YOUR GOAL ▸
Below are records. Copy every line with "RedisTopo" in it.

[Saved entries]
=== Section Start ===

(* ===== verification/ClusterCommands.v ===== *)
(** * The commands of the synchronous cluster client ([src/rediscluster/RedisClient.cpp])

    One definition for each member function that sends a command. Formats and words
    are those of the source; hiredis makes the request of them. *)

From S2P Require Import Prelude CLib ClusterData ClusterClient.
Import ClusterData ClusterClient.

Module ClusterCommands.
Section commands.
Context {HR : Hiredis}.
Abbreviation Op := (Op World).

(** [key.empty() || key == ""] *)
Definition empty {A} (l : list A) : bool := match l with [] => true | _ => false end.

=== Section End ===
=== Section Start ===

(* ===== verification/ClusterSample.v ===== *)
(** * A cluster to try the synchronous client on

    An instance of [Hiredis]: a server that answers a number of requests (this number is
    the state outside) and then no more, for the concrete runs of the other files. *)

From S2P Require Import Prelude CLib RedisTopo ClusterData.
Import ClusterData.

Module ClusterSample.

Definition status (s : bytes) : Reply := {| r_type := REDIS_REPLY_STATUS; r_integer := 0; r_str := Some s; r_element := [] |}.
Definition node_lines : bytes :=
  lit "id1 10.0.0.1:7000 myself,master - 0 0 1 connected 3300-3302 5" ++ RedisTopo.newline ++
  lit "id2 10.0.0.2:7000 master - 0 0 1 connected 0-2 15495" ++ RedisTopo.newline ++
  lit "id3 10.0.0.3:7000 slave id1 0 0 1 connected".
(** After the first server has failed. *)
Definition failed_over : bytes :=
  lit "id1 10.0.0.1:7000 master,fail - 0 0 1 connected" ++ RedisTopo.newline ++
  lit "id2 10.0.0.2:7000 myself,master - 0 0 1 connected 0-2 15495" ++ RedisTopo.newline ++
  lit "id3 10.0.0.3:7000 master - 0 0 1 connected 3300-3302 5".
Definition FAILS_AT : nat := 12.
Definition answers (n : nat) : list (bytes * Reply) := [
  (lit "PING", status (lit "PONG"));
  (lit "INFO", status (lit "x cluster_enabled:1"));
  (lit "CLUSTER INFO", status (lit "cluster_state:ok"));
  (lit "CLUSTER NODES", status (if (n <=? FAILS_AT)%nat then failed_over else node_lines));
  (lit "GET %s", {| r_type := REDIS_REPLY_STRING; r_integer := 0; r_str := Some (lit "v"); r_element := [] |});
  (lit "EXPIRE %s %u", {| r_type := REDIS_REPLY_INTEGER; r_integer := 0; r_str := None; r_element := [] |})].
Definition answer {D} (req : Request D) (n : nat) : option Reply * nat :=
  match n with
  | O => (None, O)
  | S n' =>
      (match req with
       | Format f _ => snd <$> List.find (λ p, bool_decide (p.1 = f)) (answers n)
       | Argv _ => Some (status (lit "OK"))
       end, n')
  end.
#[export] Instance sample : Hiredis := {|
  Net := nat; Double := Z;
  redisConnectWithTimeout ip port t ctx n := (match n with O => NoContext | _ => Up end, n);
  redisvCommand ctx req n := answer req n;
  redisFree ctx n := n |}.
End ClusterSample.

=== Section End ===

ANSWER BOX ▸
From S2P Require Import Prelude CLib RedisTopo ClusterData.
  lit "id1 10.0.0.1:7000 myself,master - 0 0 1 connected 3300-3302 5" ++ RedisTopo.newline ++
  lit "id2 10.0.0.2:7000 master - 0 0 1 connected 0-2 15495" ++ RedisTopo.newline ++
  lit "id1 10.0.0.1:7000 master,fail - 0 0 1 connected" ++ RedisTopo.newline ++
  lit "id2 10.0.0.2:7000 myself,master - 0 0 1 connected 0-2 15495" ++ RedisTopo.newline ++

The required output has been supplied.